I pondered treating this subject in verse because of the wonder.
This a 200 bhp Kawasaki ZX14 bike engine. Not a cutaway drawing but a photograph of an engine where metal has been removed to expose the innards. Cutaways have had a powerful, almost mystical, effect on me ever since childhood. Sounds pretentiously goofy, but just reflect.
Dismantling a mechanical device does not really reveal its secrets. One ends up with parts; the relationships between them are lost. But cutting down like this takes you into places where a human being has no right to be. Inside the cylinder head where temperatures may exceed 600 deg C. Down into the crankcase where the shaft rotates a hundred times a second. And a ringside view of how the shaft's rotation is converted into an up-and-down action to open and close the valves.
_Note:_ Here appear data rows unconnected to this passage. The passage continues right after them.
(** * Taxora savings planner: the projection engine

    A shallow embedding of [calculate_savings_projection], the one
    function with logic of its own in the Savings Planner page (under
    [pages/]), and the properties of the projection it returns.  The
    second part of the file covers the code around it: the panel that
    shows a projection, the progress cards and the submission of a goal.

    Numbers.  Python integers are [Z].  Amounts (target, contribution and
    everything derived from them) are exact rationals [Q]: the development
    reasons in exact arithmetic and says nothing about the rounding of
    binary floating point.  Equality of amounts is [Qeq], written [==].
    Integer amounts, which is what the form of the page delivers, are
    rationals; on them the sums, differences and products of the code
    are exact, its quotients are not.  Module [Binary64] has the same
    function on floating-point amounts, to run it where rounding makes a
    difference.

    Errors.  Python's true division raises [ZeroDivisionError] on a zero
    divisor.  The embedding keeps that failure: computations live in the
    error monad [Py.exc], and every theorem that says the function returns
    a result proves that the result is [Py.Ret]. *)

From Stdlib Require Import String ZArith QArith Qminmax List Bool Lia Lqa.
From Stdlib Require PrimFloat Uint63.
Import ListNotations.

Local Open Scope Z_scope.
Local Open Scope Q_scope.

(** ** The fragment of Python the function uses *)

Module Py.

(** The exceptions the page can raise: a division by zero, and the
    error of Streamlit's progress bar for a value out of its range. *)
Inductive exn : Set := ZeroDivisionError | StreamlitValueOutOfRangeError.

Inductive exc (A : Type) : Type :=
| Ret (a : A)
| Raise (e : exn).

Arguments Ret {A} a.
Arguments Raise {A} e.

Definition bind {A B : Type} (c : exc A) (k : A -> exc B) : exc B :=
  match c with
  | Ret a => k a
  | Raise e => Raise e
  end.

(** [a / b] on numbers: true division, an error on a zero divisor.
    The quotient is the exact one; Python rounds it to binary64. *)
Definition truediv (a b : Q) : exc Q :=
  if Qeq_bool b 0 then Raise ZeroDivisionError else Ret (a / b).

(** [a > b] on numbers. *)
Definition gt (a b : Q) : bool :=
  match a ?= b with
  | Gt => true
  | _ => false
  end.

(** [max(a, b)]: the first argument is kept unless the second is
    strictly greater. *)
Definition max (a b : Q) : Q := if gt b a then b else a.

(** [min(a, b)]: the first argument is kept unless the second is
    strictly smaller. *)
Definition min (a b : Q) : Q := if gt a b then b else a.

(** [range(n)]: the integers [0, 1, ..., n - 1], empty when [n <= 0]. *)
Definition range (n : Z) : list Z := map Z.of_nat (seq 0 (Z.to_nat n)).

End Py.

Notation "x <- c ;; k" := (Py.bind c (fun x => k))
  (at level 61, c at next level, right associativity).

(** ** [datetime.date] *)

Module datetime.

Record date : Set := mkdate { year : Z; month : Z; day : Z }.

Definition is_leap (y : Z) : bool :=
  ((y mod 4 =? 0) && (negb (y mod 100 =? 0) || (y mod 400 =? 0)))%Z.

Definition days_in_month (y m : Z) : Z :=
  (if m =? 2 then (if is_leap y then 29 else 28)
   else if (m =? 4) || (m =? 6) || (m =? 9) || (m =? 11) then 30
   else 31)%Z.

(** The check of the [date] constructor: every [date] object that
    exists satisfies it. *)
Definition valid (d : date) : bool :=
  ((1 <=? year d) && (year d <=? 9999)
   && (1 <=? month d) && (month d <=? 12)
   && (1 <=? day d) && (day d <=? days_in_month (year d) (month d)))%Z.

(** [d1 <= d2]: dates compare as the triples (year, month, day). *)
Definition le (d1 d2 : date) : bool :=
  ((year d1 <? year d2)
   || ((year d1 =? year d2)
       && ((month d1 <? month d2)
           || ((month d1 =? month d2) && (day d1 <=? day d2)))))%Z.

End datetime.

Import datetime.

(** ** The result of a projection *)

(** One element of the ['projection'] list. *)
Record ProjectionEntry : Set := mkEntry {
  month : Z;
  amount : Q;
  target_line : Q
}.

(** The dictionary [calculate_savings_projection] returns. *)
Record Projection : Set := mkProjection {
  months_to_target : Z;
  total_saved : Q;
  shortfall : Q;
  required_monthly : Q;
  projection : list ProjectionEntry;
  success_rate : Q
}.

(** ** [calculate_savings_projection] *)

Section Loop.

Variables target_amount monthly_saving : Q.
Variable months_to_target : Z.

(** The value of ['target_line'] at one month. *)
Definition target_line_at (month : Z) : Py.exc Q :=
  if (months_to_target >? 0)%Z
  then q <- Py.truediv target_amount (inject_Z months_to_target) ;;
       Py.Ret (q * inject_Z month)
  else Py.Ret 0.

(** The [for month in range(...)] loop.  Its state is the list built so
    far and [current_amount]; one iteration appends an entry and then
    adds the contribution. *)
Fixpoint projection_loop (months : list Z)
    (projection : list ProjectionEntry) (current_amount : Q)
    : Py.exc (list ProjectionEntry) :=
  match months with
  | [] => Py.Ret projection
  | month :: months' =>
      tl <- target_line_at month ;;
      projection_loop months'
        (projection ++ [ {| month := month;
                            amount := current_amount;
                            target_line := tl |} ])
        (current_amount + monthly_saving)
  end.

End Loop.

Definition calculate_savings_projection
    (target_amount monthly_saving : Q) (start_date target_date : date)
    : Py.exc Projection :=
  let months_to_target :=
    ((year target_date - year start_date) * 12
     + (datetime.month target_date - datetime.month start_date))%Z in
  let months_to_target :=
    if (months_to_target <=? 0)%Z then 1%Z else months_to_target in
  let total_saved := monthly_saving * inject_Z months_to_target in
  let shortfall := Py.max 0 (target_amount - total_saved) in
  required_monthly <-
    (if (months_to_target >? 0)%Z
     then Py.truediv target_amount (inject_Z months_to_target)
     else Py.Ret 0) ;;
  projection <-
    projection_loop target_amount monthly_saving months_to_target
      (Py.range (months_to_target + 1)) [] 0 ;;
  success_rate <-
    (if Py.gt target_amount 0
     then q <- Py.truediv total_saved target_amount ;;
          Py.Ret (Py.min 100 (q * 100))
     else Py.Ret 0) ;;
  Py.Ret {| months_to_target := months_to_target;
            total_saved := total_saved;
            shortfall := shortfall;
            required_monthly := required_monthly;
            projection := projection;
            success_rate := success_rate |}.

(** ** The same function on binary64 amounts

    When the amounts are Python floats every operation on them rounds.
    This is [calculate_savings_projection] once more, line for line,
    with the amounts in binary64 and Rocq's primitive floating-point
    operations, which round as Python's do.  An integer that meets a
    float ([months_to_target], [month], the literals [0] and [100]) is
    converted first, as Python converts it. *)

Module Binary64.
Lemma Safe_convertForStmt (k K : nat) Init Cond Post Body :
  (forall i e p, Init = Some i -> Cond = Some e -> Post = Some p ->
                 Safe K (convertStmt i) /\ Safe K (convertStmt p)) ->
  Forall (fun s => Safe k (convertStmt s)) Body -> (S k <= K)%nat ->
  Safe K (convertForStmt convertStmt Init Cond Post Body).
Proof.
  intros Hip Hb HK. unfold convertForStmt.
  apply Safe_bind; [|intros _; now apply Safe_body with k].
  destruct Init as [i|], Cond as [e|], Post as [q|]; auto with safe.
  destruct (Hip i e q eq_refl eq_refl eq_refl) as [Hi Hq].
  apply Safe_bind; [now apply Safe_convertStmtToString | intros t1].
  apply Safe_bind; [now apply Safe_convertStmtToString | intros t2].
  auto with safe.
Qed.

Lemma Safe_convertRangeStmt (k K : nat) Key Value X Body :
  Forall (fun s => Safe k (convertStmt s)) Body -> (S k <= K)%nat ->
  Safe K (convertRangeStmt convertStmt Key Value X Body).
Proof.
  intros Hb HK. unfold convertRangeStmt.
  apply Safe_bind; [|intros _; now apply Safe_body with k].
  destruct Key, Value; auto with safe.
Qed.

Lemma Safe_convertSwitchStmt (k K : nat) Init Tag Body :
  OptForall (fun s => Safe K (convertStmt s)) Init ->
  Forall (fun s => Safe k (convertStmt s)) Body -> (S k <= K)%nat ->
  Safe K (convertSwitchStmt convertStmt Init Tag Body).
Proof.
  intros Hi Hb HK. unfold convertSwitchStmt.
  apply Safe_bind; [now apply Safe_ifNotNil_opt | intros _].
  apply Safe_bind; [destruct Tag; auto with safe | intros _].
  now apply Safe_body with k.
Qed.

Lemma Safe_convertCaseClause (k K : nat) List_ Body :
  Forall (fun s => Safe k (convertStmt s)) Body -> (S k <= K)%nat ->
  Safe K (convertCaseClause convertStmt List_ Body).
Proof.
  intros Hb HK. unfold convertCaseClause.
  apply Safe_bind; [destruct List_; auto with safe | intros _].
  now apply Safe_body with k.
Qed.

Lemma Safe_if_rules (k K : nat) Init Cond Body Else :
  OptForall (fun s => Safe K (convertStmt s)) Init ->
  Forall (fun s => Safe k (convertStmt s)) Body -> (S k <= K)%nat ->
  ElseIfHolds (fun s => Safe K (convertElseIfStmt convertStmt s)) Else ->
  (forall l, Else = Some (BlockStmt l) -> Safe K (elseBlock convertStmt l)) ->
  Safe K (convertIfStmt convertStmt (mkIf Init Cond Body Else))
  /\ Safe K (convertElseIfStmt convertStmt (mkIf Init Cond Body Else)).
Proof.
  intros Hi Hb HK Hq Hl.
  assert (Htail : Safe K
            match Else with
            | Some (IfStmt elseIf) => convertElseIfStmt convertStmt elseIf
            | Some (BlockStmt List_) => elseBlock convertStmt List_
            | _ => skip
            end).
  { destruct Else as [[]|]; simpl in *; auto with safe. }
  split; simpl.
  - apply Safe_bind; [now apply Safe_ifNotNil_opt | intros _].
    apply Safe_bind; [apply Safe_writeln | intros _].
    apply Safe_bracket_then with k; try assumption.
    now apply Safe_convertBlockStmt.
  - apply Safe_bind; [now apply Safe_ifNotNil_opt | intros _].
    apply Safe_bind; [apply Safe_writeln | intros _].
    apply Safe_bracket_then with k; try assumption.
    now apply Safe_convertBlockStmt.
Qed.

End SafeRules.

Lemma OptForall_at (o : option Stmt) (K : nat) :
  OptForall (fun s => forall j, (nesting s <= j)%nat ->
                                Safe j (convertStmt s)) o ->
  (match o with Some s => nesting s | None => O end <= K)%nat ->
  OptForall (fun s => Safe K (convertStmt s)) o.
Proof. destruct o as [s|]; simpl; auto. Qed.

(** Every statement is safe for as many levels as it nests: started at a
    level [n >= 0] with [n + nesting stmt <= maxIndent], [convertStmt]
    returns. *)
Lemma Safe_convertStmt_le (stmt : Stmt) :
  forall K, (nesting stmt <= K)%nat -> Safe K (convertStmt stmt).
Proof.
  induction stmt using Stmt_nested_ind
    with (Q := fun s => forall K, (nestingIf s <= K)%nat ->
                   Safe K (convertIfStmt convertStmt s)
                   /\ Safe K (convertElseIfStmt convertStmt s));
    intros K HK; cbn [nesting nestingIf] in HK;
    try (simpl; auto with safe; fail).
  - (* IfStmt *) simpl. now apply IHstmt.
  - (* ForStmt *)
    apply Safe_convertForStmt with (k := maxOver nesting Body).
    + intros i e p -> -> ->. simpl in H, H0. split; [apply H | apply H0]; lia.
    + apply maxOver_Forall with (f := nesting) (1 := H1). lia.
    + lia.
  - (* RangeStmt *)
    apply Safe_convertRangeStmt with (k := maxOver nesting Body); [|lia].
    apply maxOver_Forall with (f := nesting) (1 := H). lia.
  - (* BlockStmt *)
    apply Safe_convertBlockStmt.
    apply maxOver_Forall with (f := nesting) (1 := H). lia.
  - (* SwitchStmt *)
    apply Safe_convertSwitchStmt with (k := maxOver nesting Body); [| |lia].
    + apply OptForall_at; [exact H | lia].
    + apply maxOver_Forall with (f := nesting) (1 := H0). lia.
  - (* CaseClause *)
    apply Safe_convertCaseClause with (k := maxOver nesting Body); [|lia].
    apply maxOver_Forall with (f := nesting) (1 := H). lia.
  - (* mkIf *)
    apply Safe_if_rules with (k := maxOver nesting Body); [| |lia| |].
    + apply OptForall_at; [exact H | lia].
    + apply maxOver_Forall with (f := nesting) (1 := H0). lia.
    + destruct Else as [[]|]; cbn [ElseIfHolds] in *; trivial.
      apply H2. lia.
    + intros l ->. cbn [OptForall] in H1.
      apply Safe_elseBlock with (k := maxOver nesting l); [|lia].
      apply (H1 (maxOver nesting l)). cbn [nesting]. lia.
Qed.

Lemma Safe_convertStmt (stmt : Stmt) : Safe (nesting stmt) (convertStmt stmt).
Proof. apply Safe_convertStmt_le. lia. Qed.

(* ===================================================================== *)
(** * Properties of the translation rules *)
(* ===================================================================== *)

(** In the source the [SelectorExpr] case of [convertType] is the call
    [convertExpr(t)]. *)
Lemma convertType_SelectorExpr (X : Expr) (Sel : string) :
  convertType (SelectorExpr X Sel) = convertExpr (SelectorExpr X Sel).
Proof. reflexivity. Qed.

(** ** Assignments with several targets or sources *)

(** C10.  An assignment whose left-hand side and right-hand side are not
    both of length one writes nothing: [convertStmt] returns the converter
    it was given, so the output buffer and the indentation level are
    unchanged.  This holds at every level, as no line is written. *)
Theorem multi_assign_emits_nothing (Lhs : list Expr) (Tok : token.Token)
        (Rhs : list Expr) (c : ScarConverter) :
  ~ (length Lhs = 1%nat /\ length Rhs = 1%nat) ->
  convertStmt (AssignStmt Lhs Tok Rhs) c = Some (tt, c)
  /\ (forall c', convertStmt (AssignStmt Lhs Tok Rhs) c = Some (tt, c') ->
                 output c' = output c /\ indentLevel c' = indentLevel c).
Proof.
  intros H.
  assert (E : convertStmt (AssignStmt Lhs Tok Rhs) c = Some (tt, c)).
  { simpl. unfold convertAssignStmt.
    destruct Lhs as [|l0 [|l1 Lhs]]; try reflexivity.
    destruct Rhs as [|r0 [|r1 Rhs]]; try reflexivity.
    exfalso. apply H. now split. }
  split; [exact E|].
  intros c' E'. rewrite E in E'. injection E' as <-. now split.
Qed.

Lemma multi_assign_emits_nothing_witness :
  ~ (length [Ident "a"; Ident "b"] = 1%nat
     /\ length [CallExpr (Ident "f") []] = 1%nat)
  /\ convertStmt multiAssign NewScarConverter = Some (tt, NewScarConverter).
Proof.
  assert (H : ~ (length [Ident "a"; Ident "b"] = 1%nat
                 /\ length [CallExpr (Ident "f") []] = 1%nat)).
  { simpl. intros [H _]. discriminate H. }
  split; [exact H|].
  exact (proj1 (multi_assign_emits_nothing
                  [Ident "a"; Ident "b"] token.ASSIGN
                  [CallExpr (Ident "f") []] NewScarConverter H)).
Defined.

(** ** Import paths *)

(** C4.  [convertImportPath] maps [crypto/md5] to [std/crypto] and [bufio]
    to [std/io], and returns the empty string for [crypto/sha256],
    [crypto/sha512], [crypto/sha1] and [io], whose cases have an empty body;
    [convertImports] then records no import for such a path, so that the
    file's output has no [import] line for it. *)
Theorem empty_case_imports_dropped :
  convertImportPath "crypto/md5" = "std/crypto"
  /\ convertImportPath "bufio" = "std/io"
  /\ Forall (fun path => convertImportPath path = EmptyString) emptyCasePaths
  /\ Forall (fun path => forall c,
                convertImports (mkGenDecl token.IMPORT
                                          [ImportSpec (quoted path)]) c
                = Some (tt, c)) emptyCasePaths
  /\ translate (mkFile [DGen (mkGenDecl token.IMPORT
                                (map (fun path => ImportSpec (quoted path))
                                     emptyCasePaths))])
     = Some EmptyString
  /\ translate (mkFile [DGen (mkGenDecl token.IMPORT
                                [ImportSpec (quoted "crypto/sha256");
                                 ImportSpec (quoted "crypto/md5");
                                 ImportSpec (quoted "io");
                                 ImportSpec (quoted "bufio")])])
     = Some (line 0 ("import " ++ quoted "std/crypto")
             ++ line 0 ("import " ++ quoted "std/io")
             ++ line 0 EmptyString).
Proof.
  repeat split.
  - repeat constructor.
  - repeat constructor; intros c; unfold convertImports; simpl;
      unfold bind, skip, ret; reflexivity.
Qed.

(** ** Formatted print *)

Lemma printfCall_spec (funcName : string) (format : Expr) (args : list Expr) :
  printfCall convertExpr funcName (format :: args)
  = spec_printf (convertExpr format) (map convertExpr args).
Proof.
  unfold printfCall, spec_printf.
  destruct args as [|a args]; reflexivity.
Qed.

(** C7.  A call [fmt.Printf(format, args...)] translates to
    [print <format> | <arg1>, <arg2>, ...], the arguments translated and
    joined with commas, and to [print <format>] when there is no argument
    after the format.  [fmt.Printf("%d-%s", n, s)] translates to
    [print "%d-%s" | n, s]. *)
Theorem printf_translation :
  (forall (format : Expr) (args : list Expr),
      convertExpr (CallExpr (SelectorExpr (Ident "fmt") "Printf")
                            (format :: args))
      = spec_printf (convertExpr format) (map convertExpr args))
  /\ (forall format : Expr,
        convertExpr (CallExpr (SelectorExpr (Ident "fmt") "Printf") [format])
        = "print " ++ convertExpr format)
  /\ (forall (format arg : Expr) (args : list Expr),
        convertExpr (CallExpr (SelectorExpr (Ident "fmt") "Printf")
                              (format :: arg :: args))
        = "print " ++ convertExpr format ++ " | "
          ++ strings.Join (map convertExpr (arg :: args)) ", ")
  /\ convertExpr printfCallExample
     = "print " ++ quoted "%d-%s" ++ " | n, s".
Proof.
  assert (H : forall format args,
             convertExpr (CallExpr (SelectorExpr (Ident "fmt") "Printf")
                                   (format :: args))
             = spec_printf (convertExpr format) (map convertExpr args)).
  { intros format args.
    change (convertExpr (CallExpr (SelectorExpr (Ident "fmt") "Printf")
                                  (format :: args)))
      with (printfCall convertExpr "fmt.Printf" (format :: args)).
    apply printfCall_spec. }
  split; [exact H|].
  split; [intros format; now rewrite H|].
  split; [intros format arg args; now rewrite H|].
  reflexivity.
Qed.
(** X19. A [should_export] notification cancels the tracked tasks before
    it looks for its other keys: if [range] or [export_dir] is missing the
    call raises [KeyError] without calling [export_data], and the tasks
    that were running are gone all the same. *)
Theorem on_notify_cancels_first
    (export_data :
       value range -> value range -> VideoExporter range -> Disk ->
       option exn * VideoExporter range * Disk)
    (self : VideoExporter range) (disk : Disk)
    (notification : gmap string (value range)) :
  notification !! "subject"%string = Some (Str range "should_export") ->
  notification !! "range"%string = None
  \/ notification !! "export_dir"%string = None ->
  exists key,
    on_notify range export_data self disk notification
    = (Some (KeyError key), cancel range self, disk)
    /\ (key = "range"%string \/ key = "export_dir"%string)
    /\ export_tasks range (cancel range self) = [].
Proof.
  intros Hsubject Hmissing. unfold on_notify. rewrite Hsubject. simpl.
  destruct (notification !! "range"%string) as [r|] eqn:Hr.
  - destruct Hmissing as [|Hd]; [discriminate|]. rewrite Hd.
    exists "export_dir"%string. auto.
  - exists "range"%string. auto.
Qed.

End Shows.

(** ** Polling on the sample tasks *)

Lemma recent_events_twice_witness :
  let self :=
    Sample.polled
      [("taskname"%string,
        Sample.task "job" [("Converting video"%string, 72%Q)] false)] in
  recent_events (Q * Q) (recent_events (Q * Q) self)
  = recent_events (Q * Q) self
  /\ progress (Q * Q) (recent_events (Q * Q) self) = 72%Q.
Proof.
  intros self. split; [|reflexivity].
  apply (recent_events_twice (Q * Q) self).
  apply List.Forall_cons; [reflexivity|apply List.Forall_nil].
Defined.

Lemma canceled_task_overrides_witness :
  status (Q * Q) (recent_events (Q * Q) Cases.two_tasks)
  = "Export has been canceled"%string
  /\ progress (Q * Q) (recent_events (Q * Q) Cases.two_tasks) = 0%Q.
Proof.
  apply (canceled_task_overrides (Q * Q) Cases.two_tasks []
           [("taskname"%string, Sample.task "second" [] false)]
           "taskname"
           (Sample.task "first" [("Converting video"%string, 72%Q)] true)).
  - reflexivity.
  - reflexivity.
  - apply List.Forall_cons; [split; reflexivity|apply List.Forall_nil].
Defined.

Lemma progress_stays_within_bounds_witness :
  let self :=
    Sample.polled
      [("taskname"%string,
        Sample.task "job" [("Converting video"%string, 72%Q)] false)] in
  (0 <= gl_display (Q * Q) (recent_events (Q * Q) self))%Q
  /\ (gl_display (Q * Q) (recent_events (Q * Q) self) <= 1)%Q.
Proof.
  intros self.
  destruct (progress_stays_within_bounds (Q * Q) self) as [_ Hshown].
  - split; unfold Qle; simpl; lia.
  - apply List.Forall_cons; [|apply List.Forall_nil].
    apply List.Forall_cons; [|apply List.Forall_nil].
    split; unfold Qle; simpl; lia.
  - exact Hshown.
Defined.

(** A notification that names the subject and nothing else. *)
Lemma on_notify_cancels_first_witness :
  exists key,
    on_notify (Q * Q) Cases.idle Cases.two_tasks
      (Sample.disk ["/rec/world.mp4"%string] true)
      {[ "subject"%string := Str (Q * Q) "should_export" ]}
    = (Some (KeyError key), cancel (Q * Q) Cases.two_tasks,
       Sample.disk ["/rec/world.mp4"%string] true).
Proof.
  destruct (on_notify_cancels_first (Q * Q) Cases.idle Cases.two_tasks
              (Sample.disk ["/rec/world.mp4"%string] true)
              {[ "subject"%string := Str (Q * Q) "should_export" ]})
    as (key & Hcall & _).
  - vm_compute. reflexivity.
  - left. vm_compute. reflexivity.
  - exists key. exact Hcall.
Defined.
(** * Kanban task manager: the state-and-reducer core

    A shallow embedding of the drag identifier codec
    ([boardDndUtils.ts]), the drag-end handler of [BoardView.tsx], the
    compatibility transform of [services/boards.ts], the zustand store
    ([useStore.ts]) with the hydration controller and persistence mirror
    ([StoreHydration.tsx]), and the minimum-duration busy keys of
    [UiContext.tsx]. *)

From Stdlib Require Import ZArith Ascii String DecimalString DecimalNat Lia.
From stdpp Require Import base option list gmap strings.

Local Open Scope string_scope.
Local Open Scope Z_scope.
Local Open Scope nat_scope.
Local Open Scope list_scope.

(** ** JavaScript strings and numbers

    A JS string is modelled as a [string]: a sequence of code units, of
    which only the ASCII range matters to the codec (the delimiter, the
    digits, the sign and white space are all ASCII). *)

Module Js.

(** The result of [parseInt]: [NaN] or an integer. *)
Inductive number : Type :=
| NaN : number
| Num : Z → number.

(** [a === b] on numbers: [NaN] is different from everything. *)
Definition strict_eq (a b : number) : bool :=
  match a, b with
  | Num x, Num y => Z.eqb x y
  | _, _ => false
  end.

Definition is_colon (c : ascii) : bool := Ascii.eqb c ":".

Definition cons_head (c : ascii) (parts : list string) : list string :=
  match parts with
  | p :: ps => String c p :: ps
  | [] => [String c ""]
  end.

(** [s.split('::')]: the separator is searched left to right and the
    occurrences found do not overlap. *)
Fixpoint split (s : string) : list string :=
  match s with
  | EmptyString => [""]
  | String c rest =>
      match rest with
      | String d rest' =>
          if is_colon c && is_colon d
          then "" :: split rest'
          else cons_head c (split rest)
      | EmptyString => [String c ""]
      end
  end.

(** [parts.join('::')]. *)
Fixpoint join (parts : list string) : string :=
  match parts with
  | [] => ""
  | [p] => p
  | p :: ps => p +:+ "::" +:+ join ps
  end.

(** [StrWhiteSpaceChar] within the Latin-1 range: TAB, LF, VT, FF, CR,
    SP and NBSP. *)
Definition is_white (c : ascii) : bool :=
  let n := nat_of_ascii c in
  ((9 <=? n) && (n <=? 13)) || (n =? 32) || (n =? 160).

Definition digit_of (c : ascii) : option nat :=
  let n := nat_of_ascii c in
  if (48 <=? n) && (n <=? 57) then Some (n - 48) else None.

Fixpoint trim_start (s : string) : string :=
  match s with
  | String c rest => if is_white c then trim_start rest else s
  | EmptyString => s
  end.

(** The longest prefix of decimal digits, accumulated left to right;
    [None] when the string does not start with a digit. *)
Fixpoint digits_from (acc : nat) (seen : bool) (s : string) : option nat :=
  match s with
  | String c rest =>
      match digit_of c with
      | Some d => digits_from (10 * acc + d) true rest
      | None => if seen then Some acc else None
      end
  | EmptyString => if seen then Some acc else None
  end.

(** [parseInt(s, 10)]: leading white space is skipped, one sign is
    accepted, then the longest run of digits is read and whatever
    follows is ignored. With no digit the result is [NaN]. *)
Definition parseInt (s : string) : number :=
  match trim_start s with
  | String c rest =>
      if Ascii.eqb c "-" then
        match digits_from 0 false rest with
        | Some n => Num (- Z.of_nat n)%Z
        | None => NaN
        end
      else if Ascii.eqb c "+" then
        match digits_from 0 false rest with
        | Some n => Num (Z.of_nat n)
        | None => NaN
        end
      else
        match digits_from 0 false (String c rest) with
        | Some n => Num (Z.of_nat n)
        | None => NaN
        end
  | EmptyString => NaN
  end.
OK, none of these things will happen because of the surgery inflicted on this engine. But they're only an imaginary step away. Roller bearings, for instance, even out loads and reduce friction, preventing the engine from destroying itself. On their own they are simple, unexceptional metal cylinders. On a cutaway engine, however, I may see and touch them, set in their cages, their function obvious.
This little world is compact, purposeful, precise and shorn of unnecessary detail. Engines themselves are commonplace but their function is a series of interlinked actions that to a lay person are - or should be - minor miracles. And the cutaway allows us to look into this world as it is. It's not magic, it's real!